In re Frankel

Steuer, J.

The reasonable rent for the premises in question has been fixed but there remains for decision the question of from what date the reasonable rent would be in effect. Petitioner claims that the rental fixed should be retroactive to the date of institution of the proceedings. Respondent claims that the correct date is when the rental is fixed by the court. Both parties rely on the statute itself (L. 1945, ch. 314, § 4, as amd. by L. 1949, ch. 535, § 4) and both claim the absence of any controlling interpretation.

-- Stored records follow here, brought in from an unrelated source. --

(* ===== verification/PyText.v ===== *)
(** [str], [repr] and [int] of the values that [json.loads] produces; floats.

    A character is a code point below 256.  ([int] of a text of more than
    4300 digits, which raises, is outside the model.) *)

From stdpp Require Import pretty.
From Stdlib Require Import QArith.
From S2P Require Import Prelude.
From Stdlib Require Import Ascii.

Open Scope string_scope.
Open Scope list_scope.
Open Scope nat_scope.

(** A finite float, without rounding, the two infinities and [nan]. *)
Inductive float : Type := Fin (q : Q) | Inf (positive : bool) | Nan.
(** [int(x)] of a finite float: towards zero. *)
Definition truncate_q (q : Q) : Z := Z.quot (Qnum q) (Zpos (Qden q)).
(** [c.lower()] of an ASCII character. *)
Definition lower (a : ascii) : ascii :=
  let n := nat_of_ascii a in if (65 <=? n) && (n <=? 90) then ascii_of_nat (n + 32) else a.

Fixpoint lower_str (s : string) : string :=
  match s with EmptyString => EmptyString | String c s' => String (lower c) (lower_str s') end.
(** [needle in s] *)
Fixpoint contains (needle s : string) : bool :=
  String.prefix needle s ||
  match s with EmptyString => false | String _ s' => contains needle s' end.
(** [s.split(sep, 1)[-1]]: what follows the first separator, or everything. *)
Fixpoint after_first (sep : ascii) (s : string) : option string :=
  match s with
  | EmptyString => None
  | String c s' => if Ascii.eqb c sep then Some s' else after_first sep s'
  end.
Definition last_part (sep : ascii) (s : string) : string := default s (after_first sep s).

Lemma prefix_spec p s : String.prefix p s = true ↔ ∃ t, s = p +:+ t.
Proof.
  revert s. induction p as [|c p IH]; intros [|d s]; simpl.
  - split; [by exists ""|done].
  - split; [by exists (String d s)|done].
  - split; [done|by intros [t ?]].
  - destruct (ascii_dec c d) as [->|Hne]; [|split; [done|intros [t Ht]; by injection Ht as ->]].
    rewrite IH. split; intros [t Ht]; exists t; [by rewrite Ht|by injection Ht].
Qed.
Lemma contains_spec needle s : contains needle s = true ↔ ∃ a b, s = a +:+ needle +:+ b.
Proof.
  induction s as [|c s IH]; cbn [contains]; rewrite orb_true_iff, prefix_spec.
  - split; [intros [[t Ht]|?]; [by exists "", t|done]|].
    intros ([|x a] & b & Hs); [left; by exists b|done].
  - rewrite IH. split.
    + intros [[t Ht]|(a & b & ->)]; [by exists "", t|by exists (String c a), b].
    + intros ([|x a] & b & Hs); [left; by exists b|]. right. injection Hs as _ ->. by exists a, b.
Qed.

(** * [repr] *)

Definition hex_digit (n : nat) : ascii := ascii_of_nat (if n <? 10 then 48 + n else 87 + n).
Definition quoted_char (quote c : ascii) : list ascii :=
  let n := nat_of_ascii c in
  if Ascii.eqb c quote || (n =? 92) then [ascii_of_nat 92; c]
  else if n =? 9 then [ascii_of_nat 92; "t"%char]
  else if n =? 10 then [ascii_of_nat 92; "n"%char]
  else if n =? 13 then [ascii_of_nat 92; "r"%char]
  else if (n <? 32) || ((127 <=? n) && (n <=? 160)) || (n =? 173)
  then [ascii_of_nat 92; "x"%char; hex_digit (n / 16); hex_digit (n mod 16)]
  else [c].
Definition str_repr (s : string) : string :=
  let l := String.list_ascii_of_string s in
  let single := ascii_of_nat 39 in let double := ascii_of_nat 34 in
  let quote := if existsb (Ascii.eqb single) l && negb (existsb (Ascii.eqb double) l)
               then double else single in
  String.string_of_list_ascii (quote :: concat (quoted_char quote <$> l) ++ [quote]).
Definition join_items (items : list string) : string := String.concat ", " items.
Fixpoint py_repr (v : pyval) : string :=
  match v with
  | PNone => "None"
  | PBool b => if b then "True" else "False"
  | PInt z => pretty z
  | PStr s => str_repr s
  | PList l => ("[" ++ join_items (py_repr <$> l) ++ "]")%string
  | PDict d => ("{" ++ join_items ((λ kv, str_repr kv.1 ++ ": " ++ py_repr kv.2)%string <$> d) ++ "}")%string
  end.
Definition py_str (v : pyval) : string := match v with PStr s => s | _ => py_repr v end.

(** * [int] *)

Definition int_digit (c : ascii) : option Z :=
  let n := nat_of_ascii c in
  if (48 <=? n) && (n <=? 57) then Some (Z.of_nat (n - 48)) else None.
(** Digits with single underscores between them; [last] says whether the
    character before was a digit. *)
Fixpoint int_digits (acc : Z) (last : bool) (s : list ascii) : option Z :=
  match s with
  | [] => if last then Some acc else None
  | c :: s' =>
      if Ascii.eqb c "_"%char then if last then int_digits acc false s' else None
      else d ← int_digit c; int_digits (10 * acc + d)%Z true s'
  end.
Definition int_of_string (s : string) : option Z :=
  match String.list_ascii_of_string (strip s) with
  | "-"%char :: ds => Z.opp <$> int_digits 0 false ds
  | "+"%char :: ds => int_digits 0 false ds
  | ds => int_digits 0 false ds
  end.
(** [int(v)]; [None] when it raises. *)
Definition py_int (v : pyval) : option Z :=
  match v with
  | PBool b => Some (if b then 1 else 0)%Z
  | PInt z => Some z
  | PStr s => int_of_string s
  | _ => None
  end.

Example repr_nested :
  py_str (PList [PStr "it's"; PInt (-3); PDict [("k", PBool true)]; PNone])
  = String.string_of_list_ascii (String.list_ascii_of_string "["
      ++ [ascii_of_nat 34] ++ String.list_ascii_of_string "it's" ++ [ascii_of_nat 34]
      ++ String.list_ascii_of_string ", -3, {'k': True}, None]").
Proof. vm_compute. reflexivity. Qed.
Example int_texts : py_int (PStr " -1_000 ") = Some (-1000)%Z ∧ py_int (PStr "1__0") = None ∧ py_int (PStr "") = None.
Proof. by vm_compute. Qed.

The suit was brought under the so-called alternative method of fixing rent which is contained in the third paragraph of the section. After stating how the rent is to be calculated the section reads “ Thereafter the landlord shall be entitled to receive rent at the rate per square foot so determined and the court shall fix the rent of any tenant occupying space in such building or other rental area and who is paying rent at a rate per square foot less than the fair rental value so fixed ”. It would appear that the right of the landlord begins at determination. However, the general provisions in the beginning of the section provide “ The rent to be so fixed shall be a reasonable *514rent based on the fair rental value of the tenant’s business space as of the date the application to the supreme court or submission to arbitration is made This, of course, is rather a direction as to the fixing of the rent than a statement as to when the rent so fixed would be effective. And if the rental value of the premises should have changed in the meantime it would seem an absurd procedure to direct the court to fix rent as of one date and to make it effective as of a date when it no longer represented reasonable value. It is most likely that the Legislature envisioned a summary procedure in which the hearing followed the petition so closely that any distinction in dates would be of minimum significance. In practice this has not proven to be true and the distinction makes a considerable difference in many cases.

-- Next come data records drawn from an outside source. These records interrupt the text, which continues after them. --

Lemma blocking_ext p q n : (∀ d, d ∈ dependency_ids n → dget d (nodes p) = dget d (nodes q)) →
  dependency_blocking_ids p n = dependency_blocking_ids q n.
Proof.
  intros H. unfold dependency_blocking_ids. apply filter_ext_elem. intros d Hd%elem_of_sort_by.
  unfold dependency_met. by rewrite (H d Hd).
Qed.
Lemma invalidate_step_frame now q n k : k ≠ id n → dget k (nodes (invalidate_step now q n)) = dget k (nodes q).
Proof.
  intros Hk. unfold invalidate_step. repeat case_match; try done.
  unfold put_node, replace_node; unfold_M. destruct (dmem _ _); [|done]. simpl.
  by rewrite dget_dset_ne.
Qed.
Lemma invalidate_fold_frame now ns : ∀ q k, k ∉ id <$> ns →
  dget k (nodes (foldl (invalidate_step now) q ns)) = dget k (nodes q).
Proof.
  induction ns as [|n ns IH]; intros q k; [done|]. rewrite fmap_cons. intros [? ?]%not_elem_of_cons.
  simpl. rewrite IH by done. by apply invalidate_step_frame.
Qed.
Lemma invalidate_step_self now q n : dget (id n) (nodes q) = Some n →
  dget (id n) (nodes (invalidate_step now q n)) =
  Some (if stale q n then invalidated now (dependency_blocking_ids q n) n else n).
Proof.
  intros Hn. unfold invalidate_step, stale.
  destruct (runnable n); [|done]. destruct (bool_decide (depends_on n = [])); [done|]. simpl.
  destruct (dependency_blocking_ids q n) as [|d ds] eqn:E; [done|]. rewrite bool_decide_false by done. simpl.
  destruct (untouched n); [done|]. simpl. rewrite put_node_get, decide_True by
    (done || (apply dget_is_Some_keys; eauto)). done.
Qed.

(** C30. One pass over the nodes resets all stale work, when the plan lists
    dependencies before their dependents: afterwards a node is as it was
    unless it was started and, in the resulting plan, waits for a dependency;
    such a node is reset to an idle TODO without attempt or agent, with what
    it waits for. *)
Theorem invalidation_complete now p : keyed p →
  (∀ o1 k o2 n, dkeys (nodes p) = o1 ++ k :: o2 → dget k (nodes p) = Some n →
     ∀ d, d ∈ dependency_ids n → d ∈ dkeys (nodes p) → d ∈ o1) →
  let q := invalidate_nodes now p in
  dkeys (nodes q) = dkeys (nodes p) ∧
  ∀ n, dget (id n) (nodes p) = Some n →
    dget (id n) (nodes q) = Some (if stale q n then invalidated now (dependency_blocking_ids q n) n else n).
Proof.
  intros Hk Hearlier q. destruct (invalidate_tamed now p Hk) as [_ Ht].
  pose proof (rel_keys _ _ _ Ht) as Hkeys. split; [done|]. intros n Hn.
  pose proof Hn as Hin. apply (elem_of_dvals p Hk), list_elem_of_split in Hin as (l1 & l2 & Hl).
  pose proof (dvals_NoDup_ids p Hk) as Hnd. pose proof (ids_dvals p Hk) as Hids. rewrite Hl in Hnd, Hids.
  rewrite fmap_app, fmap_cons in Hnd, Hids. apply NoDup_app in Hnd as (_ & Hd1 & Hd2).
  apply NoDup_cons in Hd2 as [Hn2 _].
  set (q1 := foldl (invalidate_step now) p l1).
  assert (Hq : q = foldl (invalidate_step now) (invalidate_step now q1 n) l2).
  { unfold q, invalidate_nodes. by rewrite Hl, foldl_app. }
  assert (Hn1 : dget (id n) (nodes q1) = Some n).
  { unfold q1. rewrite invalidate_fold_frame; [done|]. intros H. apply (Hd1 _ H). left. }
  assert (Hsame : ∀ d, d ∈ dependency_ids n → dget d (nodes q1) = dget d (nodes q)).
  { intros d Hd. destruct (decide (d ∈ dkeys (nodes p))) as [Hdk|Hdk].
    - pose proof (Hearlier _ _ _ n (eq_sym Hids) Hn d Hd Hdk) as Hd'.
      rewrite Hq, invalidate_fold_frame, invalidate_step_frame; [done| |].
      + intros ->. apply (Hd1 _ Hd'). left.
      + intros H. apply (Hd1 _ Hd'). by right.
    - assert (∀ r : Plan, dkeys (nodes r) = dkeys (nodes p) → dget d (nodes r) = None) as HNone.
      { intros r Hr. apply dget_None_keys. by rewrite Hr. }
      rewrite !HNone; [done|done|]. unfold q1.
      destruct (fold_related (invalidate_step now) tamed p l1 p) as [_ Hrel]; [|by split|by apply (rel_keys _ _ _ Hrel)].
      intros r m Hm Hr. apply invalidate_step_tamed; [done|done|]. apply elem_of_dvals; [done|].
      rewrite Hl. apply elem_of_app. by left. }
  assert (stale q n = stale q1 n ∧ dependency_blocking_ids q n = dependency_blocking_ids q1 n) as [-> ->].
  { unfold stale. by rewrite (blocking_ext q1 q n Hsame). }
  rewrite Hq, invalidate_fold_frame by done. by apply invalidate_step_self.
Qed.

(** * Witnesses *)

(** Three independent tasks, two of which write the same file. *)
Definition writing_node (nid : string) (files : list pyval) (prio : Z) : PlanNode :=
  set_metadata [("write_set", PList files)] (sample_node TASK nid (Some "g") [] prio).
Definition writing_a : PlanNode := writing_node "a" [PStr "main.py"] 3.
Definition writing_b : PlanNode := writing_node "b" [PStr "main.py"; PStr "util.py"] 2.
Definition writing_c : PlanNode := writing_node "c" [PStr "doc.md"] 1.
Definition goal_plan : Plan := (add_node sample_goal sample_plan0).1.
Definition writing_plan : Plan :=
  (add_node writing_c (add_node writing_b (add_node writing_a goal_plan).1).1).1.
Definition sample_agents : list WorkspaceAgent := [twin "x"; twin "y"].
Definition sample_env : tick_env :=
  mkEnv 0 2 true (Ok sample_agents) (λ al _, Launched (Some ("attempt-" +:+ node_id al))).

Lemma writing_node_wf nid files prio :
  is_ok (post_init (writing_node nid files prio)) = true → node_wf (writing_node nid files prio).
Proof.
  intros H. destruct (post_init _) as [m|] eqn:E; [|done].
  by apply post_init_ok in E as [_ ?]; [|constructor].
Qed.
Lemma writing_built : built writing_plan.
Proof.
  apply (built_add (add_node writing_b (add_node writing_a goal_plan).1).1 writing_c);
    [|by apply writing_node_wf|reflexivity].
  apply (built_add (add_node writing_a goal_plan).1 writing_b); [|by apply writing_node_wf|reflexivity].
  apply (built_add goal_plan writing_a); [|by apply writing_node_wf|reflexivity].
  apply (built_add sample_plan0 sample_goal); [|sample_wf|reflexivity]. by apply (built_new "p1" "ws" "g").
Qed.
Lemma writing_keyed : keyed writing_plan.
Proof. apply inv_keyed, built_inv, writing_built. Qed.
Lemma no_writers p : active_write_scope_nodes p = [] → writers_apart p.
Proof. intros H m n Hm. rewrite H in Hm. by apply elem_of_nil in Hm. Qed.

(** [a] and [c] are launched, [b] waits for [a]. *)
Lemma dispatch_safe_witness : ∃ s,
  dispatch_phase default_allocator iso_instant sample_env writing_plan = Some s ∧
  id ∘ launched_node <$> launches s = ["a"; "c"] ∧ writers_apart (plan s).
Proof.
  destruct (dispatch_phase default_allocator iso_instant sample_env writing_plan) as [s|] eqn:Hs;
    [|vm_compute in Hs; discriminate].
  exists s. split; [reflexivity|].
  pose proof (dispatch_safe default_allocator iso_instant sample_env writing_plan s writing_keyed Hs)
    as (_ & _ & _ & _ & _ & Hw). split; [|apply Hw, no_writers; vm_compute; reflexivity].
  vm_compute in Hs. injection Hs as <-. reflexivity.
Defined.
Lemma dispatch_progress_witness : ∃ s,
  dispatch_phase default_allocator iso_instant sample_env writing_plan = Some s ∧ 0 < allocations_made s.
Proof.
  assert (Hidle : ∀ k m, dget k (nodes (prepared sample_env writing_plan)) = Some m →
    intent m = TODO → execution m = IDLE).
  { intros k m Hm _. apply dget_dvals in Hm. assert (Forall (λ m, execution m = IDLE)
      (dvals (nodes (prepared sample_env writing_plan)))) as Hall by vm_decide.
    rewrite Forall_forall in Hall. by apply Hall. }
  assert (Hready : writing_a ∈
    ready_candidates iso_instant sample_env (prepared sample_env writing_plan)) by (vm_compute; left).
  assert (Hnd : NoDup (agent_id <$> sample_agents)) by vm_decide.
  assert (H0 : ∀ a, a ∈ sample_agents → (0 <= active_task_count a)%Z).
  { intros a Ha. unfold sample_agents in Ha. set_unfold in Ha.
    destruct Ha as [->|[->|[]]]; vm_compute; discriminate. }
  assert (Hlight : ∃ a, a ∈ available sample_agents ∧
    (active_task_count a + Z.of_nat (max_dispatches sample_env) <= 9)%Z).
  { exists (twin "x"). split; [left|vm_compute; discriminate]. }
  assert (Hl : ∀ al d, ∃ attempt, dispatcher sample_env al d = Launched (Some attempt) ∧ attempt ≠ "").
  { intros al d. eexists. split; [reflexivity|]. discriminate. }
  assert (Hfree : ∀ m, m ∈ active_write_scope_nodes (prepared sample_env writing_plan) →
    node_write_set m ## node_write_set writing_a).
  { assert (active_write_scope_nodes (prepared sample_env writing_plan) = []) as E
      by (vm_compute; reflexivity).
    intros m Hm. rewrite E in Hm. by apply elem_of_nil in Hm. }
  assert (Hmax : 0 < max_dispatches sample_env) by (vm_compute; lia).
  pose proof (dispatch_progress iso_instant sample_env writing_plan sample_agents writing_a writing_keyed
    eq_refl eq_refl Hmax Hnd H0 Hlight Hl Hidle Hready Hfree) as (s & Hs & _ & Hpos).
  exists s. split; [exact Hs|exact Hpos].
Defined.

If decision is to be put on narrow grounds it would appear that, at least in the case of proceedings under the alternative method, the rental should not be operative until fixed. If broader grounds are the basis of determination there is still room for weighty argument on both sides. In the case at bar, as in many others, the increase granted was very substantial and there is every reason to believe that the tenant can not meet it and will vacate. It is extremely harsh to require him to leave the premises under a burden of debt for which he in fact never contracted. On. the other hand, proceedings of this kind are frequently protracted to enable .tenants to remain in space which is either beyond their means or their willingness to pay and a determination that the rent is not effective until decision cannot fail to encourage protraction.

In view of these contrasting equities it is best to follow what the Legislature has actually stated. The result is that the sentences beginning “ When the amount of such basic return has been determined ”, followed by Thereafter the landlord shall be entitled to receive rent ” mean what they usually mean and that is when something has been done, something else will follow. So the reasonable rent begins as of the date of its fixing, in this case the date of trial.

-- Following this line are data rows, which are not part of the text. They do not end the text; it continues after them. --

(** [_feature_checkpoint_expected_artifacts] *)
Definition checkpoint_artifacts (t : IterationNextTask) (ph : string) (write_set : list string) : list string :=
  if negb (bool_decide (write_set = [])) then write_set
  else if bool_decide (ph ∈ ["implement"; "test"; "deploy"]) then task_artifacts t else [].
Definition strings (l : list string) : pyval := PList (PStr <$> l).
Definition int_text (z : Z) : string := py_str (PInt z).
Definition node_metadata (next : Z) (sp : task_spec) : list (string * pyval) :=
  let desc := description (spec_task sp) in
  let base := update_all
    [("iteration_index", PInt next); ("iteration_phase", PStr (spec_phase sp));
     ("iteration_loop", PStr "scrum_feedback_loop_v1");
     ("scrum_artifact", PStr (dget_or "" (spec_phase sp) SCRUM_ARTIFACT_BY_PHASE))]
    (planner_node_metadata desc (spec_node sp) (spec_sequence sp)) in
  let base := if bool_decide (task_artifacts (spec_task sp) = []) then base
              else dset "expected_artifacts" (strings (task_artifacts (spec_task sp))) base in
  if bool_decide (infer_write_set desc = []) then base
  else dset "write_set" (strings (infer_write_set desc)) base.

In so finding, attention has been called to unreported decisions to the contrary. It is always desirable to have uniformity of decision. Unfortunately this statute leaves itself by virtue of its unfortunate phrasing and the agglutinative nature of its formulation to diverse views and interpretations. This is not helped by the rapidity with which it changes form. Until authoritative holdings are made such divergencies are practically inevitable. Order signed.